Please take the records that follow and repeat exactly the lines starting with the line with "Theorem supplier_rows_are_contiguous (models" and going on through the line with "(sorted_perm _)) in Hm.".

Data items>
--- START ---

(** X4.  When every record given to the table has an id with a ['/'] in
    it, the printed rows of one supplier form one block: between two rows
    that show the same supplier, every row shows that supplier. *)
Theorem supplier_rows_are_contiguous (models : list ModelRecord)
    (rows1 rows2 rows3 : list line)
    (supplier id1 context_len1 id2 context_len2 : string) :
  Forall (fun m => exists s, id m = Some s /\ contains "/" s = true) models ->
  table_rows (fst (display_free_models_with_supplier (Some models)))
  = (rows1 ++ TableRow supplier id1 context_len1
       :: rows2 ++ TableRow supplier id2 context_len2 :: rows3)%list ->
  forall row, In row rows2 ->
  exists model_id context_len, row = TableRow supplier model_id context_len.
Proof.
  intros Hall Hrows row Hrow. rewrite display_table_rows in Hrows.
  apply map_eq_app in Hrows as [l1 [l' [Hsorted [_ Hrows]]]].
  apply map_eq_cons in Hrows as [x [l'' [-> [Hx Hrows]]]].
  apply map_eq_app in Hrows as [l2 [l''' [-> [Hl2 Hrows]]]].
  apply map_eq_cons in Hrows as [z [l3 [-> [Hz _]]]].
  subst rows2. apply in_map_iff in Hrow as [y [<- Hy]].
  assert (Hids : forall m, In m (sorted models) ->
                           row_columns (table_row m) = Some (sort_key m)).
  { intros m Hm. apply (Permutation_in _ (sorted_perm _)) in Hm.
    rewrite Forall_forall in Hall. destruct (Hall m Hm) as [s [Hid Hs]].
    now apply (row_columns_sort_key m s). }
  rewrite Hsorted in Hids.
  assert (Kx := Hids x ltac:(apply in_or_app; right; now left)).
  assert (Kz := Hids z ltac:(apply in_or_app; right; right;
                             apply in_or_app; right; now left)).
  assert (Ky := Hids y ltac:(apply in_or_app; right; right;
                             apply in_or_app; now left)).
  rewrite Hx in Kx. rewrite Hz in Kz. cbn [row_columns] in Kx, Kz.
  assert (Ex : sort_key x = (supplier, id1)) by congruence.
  assert (Ez : sort_key z = (supplier, id2)) by congruence.
  assert (Hxz : fst (sort_key x) = fst (sort_key z))
    by now rewrite Ex, Ez.
  assert (Hblock := first_pieces_are_contiguous
                      models l1 l2 l3 x z Hsorted Hxz y Hy).
  rewrite Ex in Hblock. cbn [fst] in Hblock.
  destruct (table_row y) as [| | | | | | | | | | | | | | | | | | |sup i c]
    eqn:Erow; try discriminate.
  cbn [row_columns] in Ky.
  assert (Ey : sort_key y = (sup, i)) by congruence.
  rewrite Ey in Hblock. cbn [fst] in Hblock. subst sup.
  now exists i, c.
Qed.

Lemma supplier_rows_are_contiguous_witness :
  exists model_id context_len,
    TableRow "openai" "openai/gpt-oss-20b" "131,072"
    = TableRow "openai" model_id context_len.
Proof.
  apply (supplier_rows_are_contiguous
           [gpt_oss_free; z_ai_free; gpt_oss_120b_free; acme_free;
            gpt_oss_paid]
           [TableRow "acme" "acme/foo:free" "8,192"]
           [TableRow "openai" "openai/gpt-oss-20b" "131,072"]
           [TableRow "z-ai" "z-ai/glm-4.5-air:free" "131,072"]
           "openai" "openai/gpt-oss-120b:free" "131,072"
           "openai/gpt-oss-20b:free" "131,072").
  - repeat constructor; eexists; split; reflexivity.
  - reflexivity.
  - now left.
Defined.

End SupplierBlocks.

(** ** Exceptions that leave the fetcher *)

Section FetcherEscapes.

(** X11.  On an exchange where the request raised, or the status is from
    400 to 599, or the body is JSON, an exception leaves [fetch_models]
    exactly on the exchanges of [escapes]; it is never an exception of the
    requests library, and nothing has been printed then; otherwise
    [fetch_models] returns a value. *)
Theorem fetch_models_escape_condition (w : get_result) :
  body_decodes w = true ->
  match fetch_models w with
  | (out, Raised e) =>
      escapes w = true /\ is_RequestException e = false /\ out = []
  | (_, Returned _) => escapes w = false
  end.
Proof.
  rewrite fetch_models_cases. unfold escapes, body_decodes.
  destruct w as [e|[status b]].
  - intros _. destruct (is_RequestException e) eqn:E; cbn; auto.
  - cbn [status_code body].
    destruct ((400 <=? status)%Z && (status <? 600)%Z); [reflexivity|].
    destruct b as [d|]; [intros _|discriminate].
    destruct d as [| | |s|items|fields]; cbn; auto.
    + destruct (contains "data" s); cbn; auto.
    + destruct (existsb (is_the_string "data") items); cbn; auto.
    + now destruct (lookup "data" fields).
Qed.

Lemma fetch_models_escape_condition_witness :
  match fetch_models scalar_body with
  | (out, Raised e) =>
      escapes scalar_body = true /\ is_RequestException e = false
      /\ out = []
  | (_, Returned _) => escapes scalar_body = false
  end.
Proof.
  apply (fetch_models_escape_condition scalar_body). reflexivity.
Defined.

End FetcherEscapes.
(** Reading back a printed number gives the number, for every type it fits. *)
Lemma parse_show_N bound n : n < bound -> parse_unsigned bound (show_N n) = Some n.
Proof.
  intros Hb. assert (foldl (parse_digit bound) (Some 0) (show_N n) = Some n) as Hn.
  { apply parse_show_digits; [|done]. destruct (N.eq_dec n 0) as [->|]; [done|].
    rewrite Nat2N.inj_succ, N2Nat.id. apply N.log2_spec. lia. }
  pose proof (show_N_digits n) as Hd. pose proof (show_N_nonempty n).
  unfold parse_unsigned. destruct (show_N n) as [|c [|c' s]]; [done..|].
  apply Forall_cons in Hd as [Hc _].
  destruct (N.eqb_spec c Chars.plus) as [->|]; [by vm_compute in Hc|done].
Qed.

Lemma show_N_inj n m : show_N n = show_N m -> n = m.
Proof.
  intros H. pose proof (parse_show_N (N.succ (N.max n m)) n ltac:(lia)) as Hn.
  rewrite H, parse_show_N in Hn by lia. by simplify_eq.
Qed.

Lemma parse_digit_None bound s : foldl (parse_digit bound) None s = None.
Proof. by induction s. Qed.

(** What a successful parse returns fits the type. *)
Lemma foldl_parse_digit_bound bound s a n :
  a < bound -> foldl (parse_digit bound) (Some a) s = Some n -> n < bound.
Proof.
  revert a. induction s as [|c s IH]; intros a Ha H; [cbn in H; by simplify_eq|].
  cbn [foldl] in H. unfold parse_digit at 2 in H. simpl in H.
  destruct (Chars.is_digit c); [|by rewrite parse_digit_None in H].
  destruct (N.ltb_spec (a * 10 + (c - 48)) bound); [|by rewrite parse_digit_None in H].
  by eapply IH.
Qed.

Lemma parse_unsigned_bound bound s n : 0 < bound -> parse_unsigned bound s = Some n -> n < bound.
Proof.
  intros Hb. unfold parse_unsigned.
  destruct (match s with [] => _ | c :: l => _ end) as [|c l]; [done|].
  by apply foldl_parse_digit_bound.
Qed.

--- END ---

EXERCISE RESPONSE>
Theorem supplier_rows_are_contiguous (models : list ModelRecord)
    (rows1 rows2 rows3 : list line)
    (supplier id1 context_len1 id2 context_len2 : string) :
  Forall (fun m => exists s, id m = Some s /\ contains "/" s = true) models ->
  table_rows (fst (display_free_models_with_supplier (Some models)))
  = (rows1 ++ TableRow supplier id1 context_len1
       :: rows2 ++ TableRow supplier id2 context_len2 :: rows3)%list ->
  forall row, In row rows2 ->
  exists model_id context_len, row = TableRow supplier model_id context_len.
Proof.
  intros Hall Hrows row Hrow. rewrite display_table_rows in Hrows.
  apply map_eq_app in Hrows as [l1 [l' [Hsorted [_ Hrows]]]].
  apply map_eq_cons in Hrows as [x [l'' [-> [Hx Hrows]]]].
  apply map_eq_app in Hrows as [l2 [l''' [-> [Hl2 Hrows]]]].
  apply map_eq_cons in Hrows as [z [l3 [-> [Hz _]]]].
  subst rows2. apply in_map_iff in Hrow as [y [<- Hy]].
  assert (Hids : forall m, In m (sorted models) ->
                           row_columns (table_row m) = Some (sort_key m)).
  { intros m Hm. apply (Permutation_in _ (sorted_perm _)) in Hm.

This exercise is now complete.